Keterangan selanjutnya mengenai pasar islam, penulis ingin memaparkan sedikit mengenai konsep penentuan harga pasar.
Dalam konsep ekonomi Islam penentuan harga dilakukan oleh kekuatan-kekuatan pasar, yaitu kekuatan permintaan dan kekuatan penawaran. Dalam konsep Islam, pertemuan permintaan dengan penawaran tersebut haruslah terjadi secara rela sama rela, tidak ada pihak yang merasa terpaksa untuk melakukan transaksi pada tingkat harga tersebut. Seperti firman Allah SWT berikut ini;
Allah berfirman,”Hai orang-orang yang beriman, janganlah kamu saling memakan harta sesamamu dengan jalan yang bathil, kecuali dengan jalan perniagaan yang berlaku dengan suka sama suka di antara kamu.

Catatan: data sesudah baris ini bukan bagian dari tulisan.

(* ===== verification/Prelude.v ===== *)
(** * BAFS: a verification development of the Bazzulto File System

    BAFS is a copy-on-write file system: a library (src/src/), a kernel adapter in
    it (src/src/kernel.rs) and a command line tool (src/bafs-tools/src/main.rs).
    This development translates the program into functions of Rocq and proves what
    they do, from the bytes of a checksum up to histories of a mounted volume with
    power failures.

    ** The program and its model

    A volume is a sequence of 4096-byte blocks: two copies of a superblock, a
    journal, and a data area filled from a bump pointer with the nodes of three
    B-trees (inodes with directory entries and extents; free extents; checksums of
    data blocks) and with file data. A change of a tree clones the path to the
    changed leaf into new blocks of a cache of dirty blocks; a commit writes the
    cache to the journal, then home, then the superblock. Mounting reads the
    superblock and replays the journal.

    - Prelude: outcomes ([Ok], [Err], [Panic], [OutOfFuel]), state transformers for
      [&mut] arguments, machine integers with checked, wrapping and saturating
      arithmetic, slices and little-endian fields.
    - Text: the numbers main.rs prints (integers, [f64] with rounding to nearest,
      durations, [format_bytes]) as bytes.
    - Checksum: CRC32C (checksum.rs).
    - Device: errors (error.rs), the [BlockDevice] trait (block_device.rs) as a
      class, its documented contract as the class [BlockDeviceLaws], and the
      devices [MemoryDisk], [FaultInjectionDisk] (tests/integration_test.rs) and
      [FileBlockDevice] (main.rs) as instances.
    - Superblock: superblock.rs.
    - Node, NodeCodec, BTree, BTreeInv, BTreeWrite, BTreeInsert, BTreeDelete,
      TreeStore, BTreeTheorems: btree.rs. Node has keys and the codec, BTree the
      operations; the invariant, the copy-on-write steps, insertion and deletion
      follow. The class [TreeStore] of TreeStore is what a tree promises to its
      users, with the B-tree as its instance.
    - Inode (inode.rs), Extent and FreeSpace (extent.rs), ChecksumTree
      (checksum_tree.rs), XxHash and Dir (dir.rs): the records kept in trees,
      proved against [TreeStore].
    - Journal, JournalLaws, JournalTheorems: journal.rs.
    - Volume: volume.rs, each function as a state transformer on [BafsVolume].
      VolumeInv has the invariant [vol_rep], VolumeDirs, VolumeUnlink, VolumeFiles
      and FileContents the operations, VolumeCommit commit, mount and power
      failure, Format [bafs_format].
    - FileModel: an abstract file, a size and segments of whole blocks ordered by
      offset. A byte is read from the first segment that covers it, a write replaces
      the segment at its offset or adds one, as extents do; FileContents relates the
      extents of an inode to it.
    - FileSystem: an abstract file system (numbered nodes, names, files) with a
      specification of every request, the relation [fs_rep] between a volume and
      its abstract state, and the refinement of each operation. History: sequences
      of requests, commits, remounts and power failures. Retry: commits that a
      device interrupts by refusing writes, and the volume they leave in memory.
    - Examples: a concrete volume for the witnesses. FileSystemTheorems: the
      contract of a volume.
    - Kernel: kernel.rs, the kernel's [Inode] trait as a class and the adapter as
      its instance. The state is a memory of volumes; a [BafsVolumeHandle] is the
      location of one, shared by all inodes of a mount.
    - Tools: the subcommands of main.rs on the files of a host, with the bytes they
      print. [host_error], the text of an error of the host, and the elapsed times
      of the benchmark are arguments of [main].

    Definitions carry the names of the source. A loop of the source is a [Fixpoint]
    of its own, a field update a function of its own.

    ** What the theorems show

    - Volume: a history of requests, commits, remounts and power failures during
      commits follows the abstract file system ([follows]), to its end or until
      blocks beyond the end of the device would have to be written; each request
      answers as specified on every branch, and a write is refused exactly when too
      few blocks are left; a commit is durable, or refused without any change when
      its record does not fit the journal; an interrupted commit leaves
      the state before or after it; format followed by mount gives the empty file
      system; written bytes are read back unless an earlier segment hides them; a
      commit that failed any number of times succeeds once the device works; the
      return of superseded blocks to the free-extent tree, a recursion without an
      evident measure, terminates.
    - Kernel: the adapter shows the abstract file system (types, sizes, lookups,
      listings) and its calls refine the same specification, also for the other
      inodes of the mount; other mounts are not affected. Errors are compared by
      their numbers ([errno]).
    - Tool: what [write] stores [read] prints, byte for byte, on every image with
      [write_room]; in general [write] is refused, with every file as before, exactly
      when the blocks left or the journal are too small; [ls] lists the root
      directory; a printed size is off by a bounded amount.
    - B-tree: a tree refines a map under any history of insertions and deletions,
      older roots stay readable, range scans are complete, superseded blocks are
      recorded, and at most 27 blocks are allocated by an insertion.
    - Records: directories, free space, inodes and checksums of data refine maps and
      sets; encodings round-trip; parsing arbitrary bytes never panics. Releasing
      blocks adds them to the free ones if none of them is free; at the start of a
      free extent it loses the rest of the extent.
    - Journal: records round-trip, damaged records are ignored, arbitrary bytes are
      parsed without panic, a record is replayed once, an oversized record is
      refused before anything is written.
    - Integrity: CRC32C equals its bit-serial definition and finds every corruption
      within four consecutive bytes, in nodes, superblocks and data blocks.
    - Behaviours that the documentation of the code does not describe are theorems
      too: colliding names replace entries, a root split records its root twice, a
      scan can miss the leftmost child, a rejected create leaves an inode, a new
      free-extent tree lists its own root and loses the free blocks when that root is
      returned to it, a write inside an extent is lost, a
      shorter overwrite makes the rest of a file unreadable, a replayed transaction
      is not seen, and the kernel adapter never commits.

    ** Bounds and fuel

    Arithmetic that overflows is a [Panic], as in a build with overflow checks; the
    theorems show that it does not happen where there is [room]: fewer than 2^64
    blocks handed out ([room] for a tree, [vol_room] for a volume). The latter
    counts, for each update, the worst case of returning superseded blocks. A
    sequence of updates takes far less than that: a block of the last commit is
    given up once, so that the committed blocks still in the trees ([vol_debt]) pay
    for returning them ([vol_moved_next]). A commit has fewer than 2^32 blocks and a
    number below 2^64 ([commit_bounds]).

    Blocks of trees are handed out without a look at the size of the device (data
    blocks are checked): that a commit writes only blocks of the device is a
    condition of the theorems on commits ([within_device]), and the point where a
    history is no longer followed. The examples are on a device of 1 GiB.

    - [TREE_FUEL] is 256 levels. A tree of fewer than 2^64 blocks has at most twelve
      levels of internal nodes, whose splits leave at least 45 children
      (BTreeInv).
    - The binary searches, the chunks of a journal write, the blocks of a file write
      and the bytes of a read have their number as fuel.
    - [return_freed_cow_blocks_to_free_extent_tree] has the committed boundary plus
      three as fuel: each level but the last ones frees a committed block of the
      free-extent tree, and there are at most as many as the boundary.
    - [subcommand_ls] and [subcommand_read] take fuel as an argument; any number
      above the number of entries, or of chunks of 4 MiB, is enough.

    [admissible] asks only for arguments in the range of their types and for sums
    (the end of a write, the blocks of a file, the number of inodes) below 2^64;
    writes at any offset and names with equal hashes are specified. An [f64] is a
    53-bit mantissa with an unbounded exponent: the values main.rs computes are not
    negative and far from the limits of the exponent. A power failure may hit any
    write of a commit, also of one without blocks, and may tear the block being
    written; [torn_writes_detected] is the assumption that a torn journal or
    superblock fails its checksum. The laws of [BlockDevice] are its documented
    contract. Debug assertions on the length of a buffer are not modelled as such:
    a buffer that is too short makes the slicing below them panic, and every caller
    passes whole blocks.

    ** Not modelled

    - lib.rs: module declarations, no behaviour.
    - [device_name] of the devices, a label.
    - Failures of the host other than a missing file (permissions, a closed pipe).
    - The reference counts of [Arc]: a volume in memory is never dropped.
    - The test cases of tests/integration_test.rs and of the modules.
    - Threads: the source serialises all operations of the adapter. *)

From Stdlib Require Export ZArith Lia.
From stdpp Require Export base list list_numbers gmap sorting.
#[global] Open Scope Z_scope.

(** ** Notations of the development *)

Declare Scope bafs_scope.
Delimit Scope bafs_scope with bafs.
#[global] Open Scope bafs_scope.

(** Length of a buffer as a [usize]. *)
Abbreviation len l := (Z.of_nat (length l)).

(** Destruct every existential and conjunction of the context. *)
Ltac split_hyps :=
  repeat match goal with
  | H : exists _, _ |- _ => destruct H
  | H : _ /\ _ |- _ => destruct H
  end.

Dan janganlah kamu membunuh dirimu, sesungguhnya Allah Maha Penyayang kepadamu” (Q.S 4:29)
Keadaan rela sama rela merupakan kebalikan dari keadan aniaya, yaitu keadaan di mana salah satu pihak senang di atas kesedihan pihak lain. Dalam hal harga, para ahli fiqh merumuskannya sebagai the price of the equivalent (tsaman al-mitsl). Konsep the price of equivalent ini mempunyai implikasi penting dalam ilmu ekonomi, yaitu keadaan pasar yang kompetitif.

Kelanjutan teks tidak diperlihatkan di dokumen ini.